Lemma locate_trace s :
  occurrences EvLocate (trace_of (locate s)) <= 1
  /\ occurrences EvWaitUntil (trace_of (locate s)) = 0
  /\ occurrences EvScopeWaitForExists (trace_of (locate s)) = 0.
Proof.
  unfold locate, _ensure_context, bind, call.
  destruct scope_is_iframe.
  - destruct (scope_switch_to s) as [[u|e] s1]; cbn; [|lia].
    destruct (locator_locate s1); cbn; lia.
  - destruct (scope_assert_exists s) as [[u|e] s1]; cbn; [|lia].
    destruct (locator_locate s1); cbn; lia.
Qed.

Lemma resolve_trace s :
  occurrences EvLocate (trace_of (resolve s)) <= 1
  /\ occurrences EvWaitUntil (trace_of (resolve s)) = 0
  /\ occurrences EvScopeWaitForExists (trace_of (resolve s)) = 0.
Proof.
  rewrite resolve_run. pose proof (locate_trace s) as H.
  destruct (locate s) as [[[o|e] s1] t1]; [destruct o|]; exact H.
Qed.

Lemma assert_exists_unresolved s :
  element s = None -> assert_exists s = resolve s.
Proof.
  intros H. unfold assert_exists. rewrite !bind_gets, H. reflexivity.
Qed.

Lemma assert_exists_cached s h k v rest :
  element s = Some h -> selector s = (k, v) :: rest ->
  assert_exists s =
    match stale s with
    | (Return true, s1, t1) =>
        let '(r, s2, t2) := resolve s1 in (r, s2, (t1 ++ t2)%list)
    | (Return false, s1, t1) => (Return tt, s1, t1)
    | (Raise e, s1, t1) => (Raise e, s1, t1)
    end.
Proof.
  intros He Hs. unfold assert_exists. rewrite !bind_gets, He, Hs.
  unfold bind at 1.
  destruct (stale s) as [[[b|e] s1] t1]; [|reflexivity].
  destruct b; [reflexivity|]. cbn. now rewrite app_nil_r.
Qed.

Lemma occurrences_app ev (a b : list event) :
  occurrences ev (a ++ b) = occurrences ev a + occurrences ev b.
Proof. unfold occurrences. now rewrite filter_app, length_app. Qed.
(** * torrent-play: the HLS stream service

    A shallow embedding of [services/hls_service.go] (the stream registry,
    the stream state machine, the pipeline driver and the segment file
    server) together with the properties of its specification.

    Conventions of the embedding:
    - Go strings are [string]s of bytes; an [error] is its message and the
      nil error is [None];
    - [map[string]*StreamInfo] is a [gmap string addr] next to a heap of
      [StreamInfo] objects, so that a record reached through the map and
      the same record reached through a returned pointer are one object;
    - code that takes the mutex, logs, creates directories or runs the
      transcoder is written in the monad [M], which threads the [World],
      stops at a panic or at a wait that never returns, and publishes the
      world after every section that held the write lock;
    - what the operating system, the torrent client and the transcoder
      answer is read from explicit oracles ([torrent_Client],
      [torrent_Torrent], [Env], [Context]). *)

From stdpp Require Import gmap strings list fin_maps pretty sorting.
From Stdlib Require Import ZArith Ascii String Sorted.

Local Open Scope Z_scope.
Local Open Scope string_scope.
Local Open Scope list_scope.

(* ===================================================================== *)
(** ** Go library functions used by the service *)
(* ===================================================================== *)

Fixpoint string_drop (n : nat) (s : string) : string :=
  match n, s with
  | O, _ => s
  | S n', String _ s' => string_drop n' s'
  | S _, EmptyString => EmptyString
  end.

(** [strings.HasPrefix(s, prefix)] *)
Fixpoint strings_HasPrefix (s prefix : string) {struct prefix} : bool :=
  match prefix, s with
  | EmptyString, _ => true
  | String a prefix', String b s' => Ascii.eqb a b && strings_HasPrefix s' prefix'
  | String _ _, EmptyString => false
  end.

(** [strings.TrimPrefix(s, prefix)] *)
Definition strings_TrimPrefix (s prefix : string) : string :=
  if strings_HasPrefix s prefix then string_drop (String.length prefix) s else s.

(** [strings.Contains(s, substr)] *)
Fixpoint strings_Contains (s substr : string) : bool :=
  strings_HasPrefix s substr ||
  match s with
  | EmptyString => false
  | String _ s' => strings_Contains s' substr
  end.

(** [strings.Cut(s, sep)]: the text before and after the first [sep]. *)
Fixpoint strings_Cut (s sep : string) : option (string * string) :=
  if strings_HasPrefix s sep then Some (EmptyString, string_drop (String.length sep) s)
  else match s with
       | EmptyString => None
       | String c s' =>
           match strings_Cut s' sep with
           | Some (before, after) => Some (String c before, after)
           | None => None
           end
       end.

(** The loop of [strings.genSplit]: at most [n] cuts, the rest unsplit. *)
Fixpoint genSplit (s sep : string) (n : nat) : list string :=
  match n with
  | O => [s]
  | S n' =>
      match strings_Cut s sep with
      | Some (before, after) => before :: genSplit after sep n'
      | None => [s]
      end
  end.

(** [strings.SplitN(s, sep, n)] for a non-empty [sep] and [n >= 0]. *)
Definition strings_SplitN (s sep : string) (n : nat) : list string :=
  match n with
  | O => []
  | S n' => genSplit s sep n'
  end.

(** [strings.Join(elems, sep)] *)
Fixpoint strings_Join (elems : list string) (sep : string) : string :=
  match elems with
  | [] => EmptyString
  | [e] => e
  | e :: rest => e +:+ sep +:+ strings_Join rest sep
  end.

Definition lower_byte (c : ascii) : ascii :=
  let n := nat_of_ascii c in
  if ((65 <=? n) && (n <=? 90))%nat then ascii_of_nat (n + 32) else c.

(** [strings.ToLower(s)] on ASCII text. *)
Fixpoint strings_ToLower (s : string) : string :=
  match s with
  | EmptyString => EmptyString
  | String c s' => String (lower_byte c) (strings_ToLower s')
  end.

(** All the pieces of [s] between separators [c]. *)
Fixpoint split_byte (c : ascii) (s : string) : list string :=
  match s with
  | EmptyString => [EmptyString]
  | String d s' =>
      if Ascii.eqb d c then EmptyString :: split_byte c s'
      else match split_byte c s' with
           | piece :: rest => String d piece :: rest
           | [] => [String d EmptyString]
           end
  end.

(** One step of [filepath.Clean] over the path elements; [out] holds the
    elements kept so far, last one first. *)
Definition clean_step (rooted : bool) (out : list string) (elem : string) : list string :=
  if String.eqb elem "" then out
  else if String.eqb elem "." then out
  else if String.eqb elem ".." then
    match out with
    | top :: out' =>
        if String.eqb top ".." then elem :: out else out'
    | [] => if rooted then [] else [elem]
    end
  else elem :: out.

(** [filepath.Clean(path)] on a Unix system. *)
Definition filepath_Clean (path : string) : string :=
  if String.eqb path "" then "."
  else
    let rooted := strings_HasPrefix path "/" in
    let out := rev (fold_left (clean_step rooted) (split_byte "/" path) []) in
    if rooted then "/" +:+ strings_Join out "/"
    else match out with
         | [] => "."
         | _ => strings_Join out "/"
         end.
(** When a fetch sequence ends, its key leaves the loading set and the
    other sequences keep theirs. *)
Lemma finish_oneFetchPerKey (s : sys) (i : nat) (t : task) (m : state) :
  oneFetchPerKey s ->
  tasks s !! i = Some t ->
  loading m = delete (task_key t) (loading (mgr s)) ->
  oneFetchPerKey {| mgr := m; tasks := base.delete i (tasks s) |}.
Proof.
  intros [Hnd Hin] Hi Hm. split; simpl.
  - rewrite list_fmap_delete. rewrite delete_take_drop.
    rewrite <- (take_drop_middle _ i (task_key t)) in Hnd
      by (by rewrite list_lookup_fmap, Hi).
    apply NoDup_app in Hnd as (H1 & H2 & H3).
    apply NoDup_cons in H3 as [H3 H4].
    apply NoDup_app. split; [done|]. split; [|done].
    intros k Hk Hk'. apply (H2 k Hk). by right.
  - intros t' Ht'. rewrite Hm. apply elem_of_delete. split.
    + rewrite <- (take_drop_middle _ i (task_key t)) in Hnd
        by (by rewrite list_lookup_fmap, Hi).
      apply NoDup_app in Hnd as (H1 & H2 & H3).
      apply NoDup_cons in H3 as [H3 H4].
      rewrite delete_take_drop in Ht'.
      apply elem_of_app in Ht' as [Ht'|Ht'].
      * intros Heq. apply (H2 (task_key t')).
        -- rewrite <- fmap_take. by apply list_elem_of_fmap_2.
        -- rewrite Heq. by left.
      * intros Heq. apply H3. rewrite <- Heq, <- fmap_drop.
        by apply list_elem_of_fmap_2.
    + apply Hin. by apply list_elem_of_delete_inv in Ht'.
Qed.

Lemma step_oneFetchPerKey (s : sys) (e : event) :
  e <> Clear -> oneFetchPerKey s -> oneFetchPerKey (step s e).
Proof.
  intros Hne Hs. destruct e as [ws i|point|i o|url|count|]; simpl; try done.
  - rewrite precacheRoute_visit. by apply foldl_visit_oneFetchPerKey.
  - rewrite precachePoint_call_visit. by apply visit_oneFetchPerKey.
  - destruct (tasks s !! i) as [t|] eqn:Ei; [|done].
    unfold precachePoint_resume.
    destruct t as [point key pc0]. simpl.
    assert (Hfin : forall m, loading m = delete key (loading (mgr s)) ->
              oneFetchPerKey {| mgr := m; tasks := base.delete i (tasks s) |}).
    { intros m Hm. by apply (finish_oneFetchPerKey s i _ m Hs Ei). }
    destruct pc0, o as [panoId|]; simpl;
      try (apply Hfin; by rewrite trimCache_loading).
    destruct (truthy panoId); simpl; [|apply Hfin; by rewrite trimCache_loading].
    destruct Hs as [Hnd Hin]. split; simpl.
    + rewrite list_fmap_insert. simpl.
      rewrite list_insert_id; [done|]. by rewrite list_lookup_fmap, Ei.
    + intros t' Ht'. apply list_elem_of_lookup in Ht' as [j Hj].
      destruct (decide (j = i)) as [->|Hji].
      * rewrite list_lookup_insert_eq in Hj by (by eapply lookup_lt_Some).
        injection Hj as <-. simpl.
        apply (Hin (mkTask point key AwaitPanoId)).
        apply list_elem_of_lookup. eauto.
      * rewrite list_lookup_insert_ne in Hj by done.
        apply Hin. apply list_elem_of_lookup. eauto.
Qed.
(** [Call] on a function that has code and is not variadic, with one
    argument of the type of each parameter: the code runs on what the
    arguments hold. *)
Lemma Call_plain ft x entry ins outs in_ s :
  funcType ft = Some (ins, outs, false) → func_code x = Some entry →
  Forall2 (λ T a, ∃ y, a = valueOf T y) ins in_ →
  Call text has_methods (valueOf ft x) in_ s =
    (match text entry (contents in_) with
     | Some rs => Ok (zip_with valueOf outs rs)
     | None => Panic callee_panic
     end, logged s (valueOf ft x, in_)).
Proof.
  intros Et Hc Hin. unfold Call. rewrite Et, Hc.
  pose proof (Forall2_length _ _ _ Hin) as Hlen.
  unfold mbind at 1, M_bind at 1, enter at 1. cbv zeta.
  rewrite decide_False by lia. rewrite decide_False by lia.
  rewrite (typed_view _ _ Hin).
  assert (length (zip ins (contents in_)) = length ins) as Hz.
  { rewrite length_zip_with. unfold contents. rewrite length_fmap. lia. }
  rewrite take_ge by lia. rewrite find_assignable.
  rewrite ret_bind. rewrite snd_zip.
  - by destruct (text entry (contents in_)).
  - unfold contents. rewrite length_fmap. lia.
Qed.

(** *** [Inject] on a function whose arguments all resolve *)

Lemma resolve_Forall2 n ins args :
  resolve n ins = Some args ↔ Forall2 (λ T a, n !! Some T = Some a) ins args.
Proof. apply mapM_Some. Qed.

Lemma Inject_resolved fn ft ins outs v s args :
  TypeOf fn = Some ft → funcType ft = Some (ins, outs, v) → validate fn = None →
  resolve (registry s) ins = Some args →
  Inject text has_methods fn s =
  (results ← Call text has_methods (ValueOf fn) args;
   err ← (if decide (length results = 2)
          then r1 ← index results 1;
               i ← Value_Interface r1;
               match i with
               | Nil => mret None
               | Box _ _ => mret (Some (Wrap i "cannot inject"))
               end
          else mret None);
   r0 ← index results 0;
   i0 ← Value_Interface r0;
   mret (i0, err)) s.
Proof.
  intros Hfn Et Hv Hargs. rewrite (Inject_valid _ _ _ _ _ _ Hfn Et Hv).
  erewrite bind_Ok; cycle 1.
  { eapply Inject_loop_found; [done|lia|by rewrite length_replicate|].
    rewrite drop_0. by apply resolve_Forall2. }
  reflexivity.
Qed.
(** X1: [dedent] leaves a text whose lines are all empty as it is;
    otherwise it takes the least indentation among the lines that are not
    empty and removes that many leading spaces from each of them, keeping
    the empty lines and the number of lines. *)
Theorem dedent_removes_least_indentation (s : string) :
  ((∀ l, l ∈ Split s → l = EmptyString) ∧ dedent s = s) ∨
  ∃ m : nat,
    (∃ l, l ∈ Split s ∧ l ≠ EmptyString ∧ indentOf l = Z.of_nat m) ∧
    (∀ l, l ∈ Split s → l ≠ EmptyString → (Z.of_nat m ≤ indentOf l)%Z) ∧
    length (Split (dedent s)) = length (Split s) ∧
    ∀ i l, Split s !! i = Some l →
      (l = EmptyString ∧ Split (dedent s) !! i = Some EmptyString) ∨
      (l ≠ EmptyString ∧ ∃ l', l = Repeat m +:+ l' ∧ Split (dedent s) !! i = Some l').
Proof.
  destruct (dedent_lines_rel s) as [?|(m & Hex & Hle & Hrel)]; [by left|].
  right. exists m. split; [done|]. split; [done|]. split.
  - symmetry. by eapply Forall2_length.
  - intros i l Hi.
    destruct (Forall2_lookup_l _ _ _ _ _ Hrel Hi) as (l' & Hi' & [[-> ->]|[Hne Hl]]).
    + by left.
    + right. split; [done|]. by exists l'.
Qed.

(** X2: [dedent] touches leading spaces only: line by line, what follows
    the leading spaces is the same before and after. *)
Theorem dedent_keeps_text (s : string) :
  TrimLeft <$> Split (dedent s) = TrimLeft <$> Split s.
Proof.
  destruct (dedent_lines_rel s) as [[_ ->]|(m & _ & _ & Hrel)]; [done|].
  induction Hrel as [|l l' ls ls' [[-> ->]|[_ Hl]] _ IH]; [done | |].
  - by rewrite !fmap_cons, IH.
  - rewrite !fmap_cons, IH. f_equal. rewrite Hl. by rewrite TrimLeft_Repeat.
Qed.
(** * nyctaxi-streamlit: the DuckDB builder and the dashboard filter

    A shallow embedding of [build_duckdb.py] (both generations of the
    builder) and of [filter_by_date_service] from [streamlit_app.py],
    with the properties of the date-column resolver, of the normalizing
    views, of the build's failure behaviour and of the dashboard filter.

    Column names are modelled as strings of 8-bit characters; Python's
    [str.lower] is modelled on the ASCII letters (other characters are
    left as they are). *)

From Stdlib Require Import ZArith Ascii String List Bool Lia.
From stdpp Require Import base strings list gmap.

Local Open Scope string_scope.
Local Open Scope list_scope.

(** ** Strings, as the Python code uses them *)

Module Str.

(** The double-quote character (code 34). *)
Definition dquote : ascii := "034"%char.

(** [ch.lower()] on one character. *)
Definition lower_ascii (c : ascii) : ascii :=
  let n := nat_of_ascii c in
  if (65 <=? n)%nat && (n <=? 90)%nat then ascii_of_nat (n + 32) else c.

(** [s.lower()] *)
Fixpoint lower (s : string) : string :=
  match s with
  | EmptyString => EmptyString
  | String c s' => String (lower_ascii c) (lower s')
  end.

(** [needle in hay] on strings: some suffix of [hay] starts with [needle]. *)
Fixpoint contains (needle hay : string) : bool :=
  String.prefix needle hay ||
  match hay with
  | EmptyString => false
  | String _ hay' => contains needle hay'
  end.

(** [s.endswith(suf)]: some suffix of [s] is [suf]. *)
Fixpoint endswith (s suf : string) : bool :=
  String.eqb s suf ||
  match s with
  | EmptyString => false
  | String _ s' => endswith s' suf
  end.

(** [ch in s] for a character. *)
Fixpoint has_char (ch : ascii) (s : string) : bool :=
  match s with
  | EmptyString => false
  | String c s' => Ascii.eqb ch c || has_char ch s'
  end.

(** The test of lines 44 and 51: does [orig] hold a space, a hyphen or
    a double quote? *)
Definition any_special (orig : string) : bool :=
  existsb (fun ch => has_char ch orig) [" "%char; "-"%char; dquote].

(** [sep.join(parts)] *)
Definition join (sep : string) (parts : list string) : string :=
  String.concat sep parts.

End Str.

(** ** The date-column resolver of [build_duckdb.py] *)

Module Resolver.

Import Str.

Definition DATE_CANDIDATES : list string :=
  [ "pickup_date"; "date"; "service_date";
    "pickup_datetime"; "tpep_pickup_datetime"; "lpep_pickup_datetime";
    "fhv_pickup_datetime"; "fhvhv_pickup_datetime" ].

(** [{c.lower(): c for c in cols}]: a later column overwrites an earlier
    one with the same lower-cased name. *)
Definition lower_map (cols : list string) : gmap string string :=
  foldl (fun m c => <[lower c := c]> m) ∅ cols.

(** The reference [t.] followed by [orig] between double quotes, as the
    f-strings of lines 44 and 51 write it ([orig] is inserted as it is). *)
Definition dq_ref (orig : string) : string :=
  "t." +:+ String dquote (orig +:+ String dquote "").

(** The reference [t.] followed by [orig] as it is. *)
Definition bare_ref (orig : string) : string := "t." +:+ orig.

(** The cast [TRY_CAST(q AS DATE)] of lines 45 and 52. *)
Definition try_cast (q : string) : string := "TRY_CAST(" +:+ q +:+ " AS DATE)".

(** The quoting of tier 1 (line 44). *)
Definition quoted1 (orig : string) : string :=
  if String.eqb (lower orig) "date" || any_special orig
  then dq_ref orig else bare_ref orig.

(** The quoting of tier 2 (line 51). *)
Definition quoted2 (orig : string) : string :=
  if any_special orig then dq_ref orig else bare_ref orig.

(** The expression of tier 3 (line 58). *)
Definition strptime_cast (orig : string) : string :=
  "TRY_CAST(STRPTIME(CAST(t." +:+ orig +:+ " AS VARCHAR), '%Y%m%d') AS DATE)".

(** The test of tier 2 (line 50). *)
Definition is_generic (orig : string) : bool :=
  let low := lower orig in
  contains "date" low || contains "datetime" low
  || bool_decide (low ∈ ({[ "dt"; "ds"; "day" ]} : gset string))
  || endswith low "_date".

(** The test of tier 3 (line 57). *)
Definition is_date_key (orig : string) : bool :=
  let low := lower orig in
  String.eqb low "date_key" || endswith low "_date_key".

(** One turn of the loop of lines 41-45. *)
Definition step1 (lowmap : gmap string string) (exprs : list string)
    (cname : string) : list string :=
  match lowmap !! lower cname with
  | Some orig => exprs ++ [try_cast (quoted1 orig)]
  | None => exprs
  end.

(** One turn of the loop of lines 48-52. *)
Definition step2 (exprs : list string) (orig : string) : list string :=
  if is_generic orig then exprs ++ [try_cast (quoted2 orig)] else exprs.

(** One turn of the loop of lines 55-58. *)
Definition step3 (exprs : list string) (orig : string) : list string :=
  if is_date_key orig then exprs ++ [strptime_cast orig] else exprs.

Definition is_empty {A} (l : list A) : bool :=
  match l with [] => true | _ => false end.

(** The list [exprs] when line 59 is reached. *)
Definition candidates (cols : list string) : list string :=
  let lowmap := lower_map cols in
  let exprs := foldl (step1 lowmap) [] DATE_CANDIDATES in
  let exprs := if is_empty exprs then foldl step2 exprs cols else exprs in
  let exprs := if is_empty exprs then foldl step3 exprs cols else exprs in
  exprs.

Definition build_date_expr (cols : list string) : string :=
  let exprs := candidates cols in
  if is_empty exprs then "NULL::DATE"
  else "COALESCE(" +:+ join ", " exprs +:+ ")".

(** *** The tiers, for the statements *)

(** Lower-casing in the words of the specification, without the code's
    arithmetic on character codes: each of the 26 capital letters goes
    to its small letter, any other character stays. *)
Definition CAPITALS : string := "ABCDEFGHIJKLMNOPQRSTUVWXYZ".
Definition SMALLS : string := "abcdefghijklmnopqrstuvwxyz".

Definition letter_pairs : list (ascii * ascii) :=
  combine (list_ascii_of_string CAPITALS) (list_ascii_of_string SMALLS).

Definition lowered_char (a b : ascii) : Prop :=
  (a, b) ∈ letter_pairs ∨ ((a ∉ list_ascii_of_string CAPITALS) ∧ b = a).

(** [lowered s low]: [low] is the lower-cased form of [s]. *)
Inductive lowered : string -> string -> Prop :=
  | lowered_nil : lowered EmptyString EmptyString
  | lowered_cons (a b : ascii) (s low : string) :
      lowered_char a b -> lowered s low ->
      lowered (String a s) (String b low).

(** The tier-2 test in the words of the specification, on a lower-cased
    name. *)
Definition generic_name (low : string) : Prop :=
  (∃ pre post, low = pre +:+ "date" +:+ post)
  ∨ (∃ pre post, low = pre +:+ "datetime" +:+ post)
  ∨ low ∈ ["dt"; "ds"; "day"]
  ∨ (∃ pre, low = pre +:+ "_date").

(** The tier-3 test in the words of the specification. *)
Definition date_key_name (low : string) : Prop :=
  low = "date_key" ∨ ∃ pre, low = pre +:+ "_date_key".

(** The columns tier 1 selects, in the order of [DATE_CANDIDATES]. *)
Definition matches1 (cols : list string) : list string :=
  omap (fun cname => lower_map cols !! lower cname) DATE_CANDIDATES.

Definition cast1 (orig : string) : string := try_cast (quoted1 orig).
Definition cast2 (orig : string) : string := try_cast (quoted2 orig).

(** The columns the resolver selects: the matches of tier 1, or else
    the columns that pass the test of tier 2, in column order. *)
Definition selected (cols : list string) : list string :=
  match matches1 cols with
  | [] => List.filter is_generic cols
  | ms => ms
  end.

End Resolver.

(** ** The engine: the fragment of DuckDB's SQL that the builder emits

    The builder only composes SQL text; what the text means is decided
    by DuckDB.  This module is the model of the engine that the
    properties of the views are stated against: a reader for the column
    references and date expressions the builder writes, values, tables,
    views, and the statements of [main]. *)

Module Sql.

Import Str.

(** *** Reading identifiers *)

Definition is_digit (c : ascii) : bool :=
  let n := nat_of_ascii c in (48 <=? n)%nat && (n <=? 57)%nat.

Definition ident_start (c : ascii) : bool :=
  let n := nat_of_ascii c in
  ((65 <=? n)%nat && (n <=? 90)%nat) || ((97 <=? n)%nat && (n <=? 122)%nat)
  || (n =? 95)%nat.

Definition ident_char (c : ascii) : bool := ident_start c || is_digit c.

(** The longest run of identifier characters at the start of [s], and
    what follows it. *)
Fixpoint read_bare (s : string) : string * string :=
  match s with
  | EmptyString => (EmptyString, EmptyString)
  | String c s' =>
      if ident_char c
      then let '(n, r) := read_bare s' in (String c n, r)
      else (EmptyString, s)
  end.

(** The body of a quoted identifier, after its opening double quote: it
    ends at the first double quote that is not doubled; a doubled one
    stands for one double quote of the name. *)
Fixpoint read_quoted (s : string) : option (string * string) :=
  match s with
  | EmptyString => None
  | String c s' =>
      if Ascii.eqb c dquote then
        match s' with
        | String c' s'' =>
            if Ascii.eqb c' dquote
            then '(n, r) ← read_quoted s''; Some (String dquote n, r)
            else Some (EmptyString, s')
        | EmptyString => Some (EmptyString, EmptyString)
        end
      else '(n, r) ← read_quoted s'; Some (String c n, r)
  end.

+ + + +

## ACTIVITY
Working from the listing above, pick out every line that has "EvScopeWaitForExists" and copy it.

## OUTPUT FOR THIS EXERCISE
  /\ occurrences EvScopeWaitForExists (trace_of (locate s)) = 0.
  /\ occurrences EvScopeWaitForExists (trace_of (resolve s)) = 0.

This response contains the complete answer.